---------- Supplied records ----------
(** C5: two ends that run this code never refuse each other's data.  Whatever happened
    before, when a frame arrives that carries data of a stream which the receiving end
    has, it is within the size that the codec takes, within the credit that was given for
    the connection and for the stream, and not after the end of the stream: the reader
    handles it and goes on. *)
Theorem data_never_refused limc lims p x i fin b l p' : joined limc lims p ->
  w_wire (e_world (end_at p (other x))) !! e_taken (end_at p x) = Some (Stream i fin b) ->
  streams (w_conn (e_world (end_at p x))) !! VarInt.into_inner i = Some l ->
  exec_pair (Arrive x) p = Some p' -> w_reader (e_world (end_at p' x)) = true.
Proof.
  intros Hj Hf Hs Hx. pose proof (list_elem_of_lookup_2 _ _ _ Hf) as Hin. simpl in Hx. rewrite Hf in Hx. simpl in Hx.
  apply bind_Some in Hx as (n' & Hn & [= <-]). unfold happens in Hn. destruct (exec _ (e_world (end_at p x))) as [| |w'] eqn:E; [done..|].
  injection Hn as <-. assert (end_at (put x (mkEnd w' _ _) p) x = mkEnd w' _ _) as -> by (by destruct x). simpl.
  cbn [exec exec_task] in E. destruct (_ && _) eqn:Er; [|done]. apply andb_true_iff in Er as [Er _]. apply perform_inv in E as (r & s' & -> & Hr).
  destruct (joined_facing _ _ _ x Hj) as [Hfr Ht Hl _ Hp _]. pose proof (history_runs _ _ _ Hfr) as Hrf.
  assert (Hstep : forall r s', reader_step (arriving (max_frame_size (limits (w_conn (e_world (end_at p x))))) (Stream i fin b)) (w_conn (e_world (end_at p x))) = (r, s') -> r = Ok true).
  { intros r' s1. apply data_goes_on; [by eapply data_item|by eapply wire_sendable|]. by eapply data_handled. }
  simpl. destruct r as [a|]; [by apply Hstep in Hr as [= ->]|]. destruct Hr as [e Hr]. by apply Hstep in Hr.
Qed.

End credit.

(** ** A run *)

#[local] Existing Instance counting.
#[local] Existing Instance counting_laws.
#[local] Existing Instance hash_list.
#[local] Existing Instance hash_list_laws.

(** The server takes two bytes of a stream at a time; the client writes three. *)
Definition narrow_limits : Limits := demo_limits <| max_inbound_stream_bytes := 2 |>.
Definition narrow_start : Pair :=
  mkPair (end_new false (get_ok (connection_new demo_limits true) eq_refl))
    (end_new false (get_ok (connection_new narrow_limits false) eq_refl)).
Definition narrow_sent : list PairEvent :=
  flush Client ++ flush Server ++ [At Client Open; At Client (WriteChunk 0 [x61; x62; x63])] ++ flush Client ++
  [At Client (Writer true); At Client (Writer true)].

Lemma narrow_start_joined : joined demo_limits narrow_limits narrow_start.
Proof. apply joined_new; [apply demo_unsigned| |vm_compute; reflexivity..]. repeat split; vm_compute; congruence. Qed.

Definition narrow_before : Pair := pair_after narrow_sent narrow_start.
Definition narrow_after : Pair := pair_after [Arrive Server] narrow_before.
Lemma narrow_joined : joined demo_limits narrow_limits narrow_before.
Proof. apply joined_after; [apply narrow_start_joined|vm_compute; reflexivity]. Qed.
Lemma narrow_next : w_wire (e_world (end_at narrow_before (other Server))) !! e_taken (end_at narrow_before Server) =
  Some (Stream (mkVarInt 0) false [x61; x62]).
Proof. vm_compute. reflexivity. Qed.
Lemma narrow_found : streams (w_conn (e_world (end_at narrow_before Server))) !! VarInt.into_inner (mkVarInt 0) = Some 0%nat.
Proof. vm_compute. reflexivity. Qed.
Lemma narrow_step : exec_pair (Arrive Server) narrow_before = Some narrow_after.
Proof. vm_compute. reflexivity. Qed.

Lemma data_never_refused_witness : w_reader (e_world (end_at narrow_after Server)) = true.
Proof.
  exact (data_never_refused demo_limits narrow_limits narrow_before Server _ _ _ _ narrow_after narrow_joined narrow_next narrow_found narrow_step).
Defined.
----------
■ Activity:
Write the records out in full, exactly as they read above.

■ Expected output:
(** C5: two ends that run this code never refuse each other's data.  Whatever happened
    before, when a frame arrives that carries data of a stream which the receiving end
    has, it is within the size that the codec takes, within the credit that was given for
    the connection and for the stream, and not after the end of the stream: the reader
    handles it and goes on. *)
Theorem data_never_refused limc lims p x i fin b l p' : joined limc lims p ->
  w_wire (e_world (end_at p (other x))) !! e_taken (end_at p x) = Some (Stream i fin b) ->
  streams (w_conn (e_world (end_at p x))) !! VarInt.into_inner i = Some l ->
  exec_pair (Arrive x) p = Some p' -> w_reader (e_world (end_at p' x)) = true.
Proof.
  intros Hj Hf Hs Hx. pose proof (list_elem_of_lookup_2 _ _ _ Hf) as Hin. simpl in Hx. rewrite Hf in Hx. simpl in Hx.
  apply bind_Some in Hx as (n' & Hn & [= <-]). unfold happens in Hn. destruct (exec _ (e_world (end_at p x))) as [| |w'] eqn:E; [done..|].
  injection Hn as <-. assert (end_at (put x (mkEnd w' _ _) p) x = mkEnd w' _ _) as -> by (by destruct x). simpl.
  cbn [exec exec_task] in E. destruct (_ && _) eqn:Er; [|done]. apply andb_true_iff in Er as [Er _]. apply perform_inv in E as (r & s' & -> & Hr).
  destruct (joined_facing _ _ _ x Hj) as [Hfr Ht Hl _ Hp _]. pose proof (history_runs _ _ _ Hfr) as Hrf.
  assert (Hstep : forall r s', reader_step (arriving (max_frame_size (limits (w_conn (e_world (end_at p x))))) (Stream i fin b)) (w_conn (e_world (end_at p x))) = (r, s') -> r = Ok true).
  { intros r' s1. apply data_goes_on; [by eapply data_item|by eapply wire_sendable|]. by eapply data_handled. }
  simpl. destruct r as [a|]; [by apply Hstep in Hr as [= ->]|]. destruct Hr as [e Hr]. by apply Hstep in Hr.
Qed.

End credit.

(** ** A run *)

#[local] Existing Instance counting.
#[local] Existing Instance counting_laws.
#[local] Existing Instance hash_list.
#[local] Existing Instance hash_list_laws.

(** The server takes two bytes of a stream at a time; the client writes three. *)
Definition narrow_limits : Limits := demo_limits <| max_inbound_stream_bytes := 2 |>.
Definition narrow_start : Pair :=
  mkPair (end_new false (get_ok (connection_new demo_limits true) eq_refl))
    (end_new false (get_ok (connection_new narrow_limits false) eq_refl)).
Definition narrow_sent : list PairEvent :=
  flush Client ++ flush Server ++ [At Client Open; At Client (WriteChunk 0 [x61; x62; x63])] ++ flush Client ++
  [At Client (Writer true); At Client (Writer true)].

Lemma narrow_start_joined : joined demo_limits narrow_limits narrow_start.
Proof. apply joined_new; [apply demo_unsigned| |vm_compute; reflexivity..]. repeat split; vm_compute; congruence. Qed.

Definition narrow_before : Pair := pair_after narrow_sent narrow_start.
Definition narrow_after : Pair := pair_after [Arrive Server] narrow_before.
Lemma narrow_joined : joined demo_limits narrow_limits narrow_before.
Proof. apply joined_after; [apply narrow_start_joined|vm_compute; reflexivity]. Qed.
Lemma narrow_next : w_wire (e_world (end_at narrow_before (other Server))) !! e_taken (end_at narrow_before Server) =
  Some (Stream (mkVarInt 0) false [x61; x62]).
Proof. vm_compute. reflexivity. Qed.
Lemma narrow_found : streams (w_conn (e_world (end_at narrow_before Server))) !! VarInt.into_inner (mkVarInt 0) = Some 0%nat.
Proof. vm_compute. reflexivity. Qed.
Lemma narrow_step : exec_pair (Arrive Server) narrow_before = Some narrow_after.
Proof. vm_compute. reflexivity. Qed.

Lemma data_never_refused_witness : w_reader (e_world (end_at narrow_after Server)) = true.
Proof.
  exact (data_never_refused demo_limits narrow_limits narrow_before Server _ _ _ _ narrow_after narrow_joined narrow_next narrow_found narrow_step).
Defined.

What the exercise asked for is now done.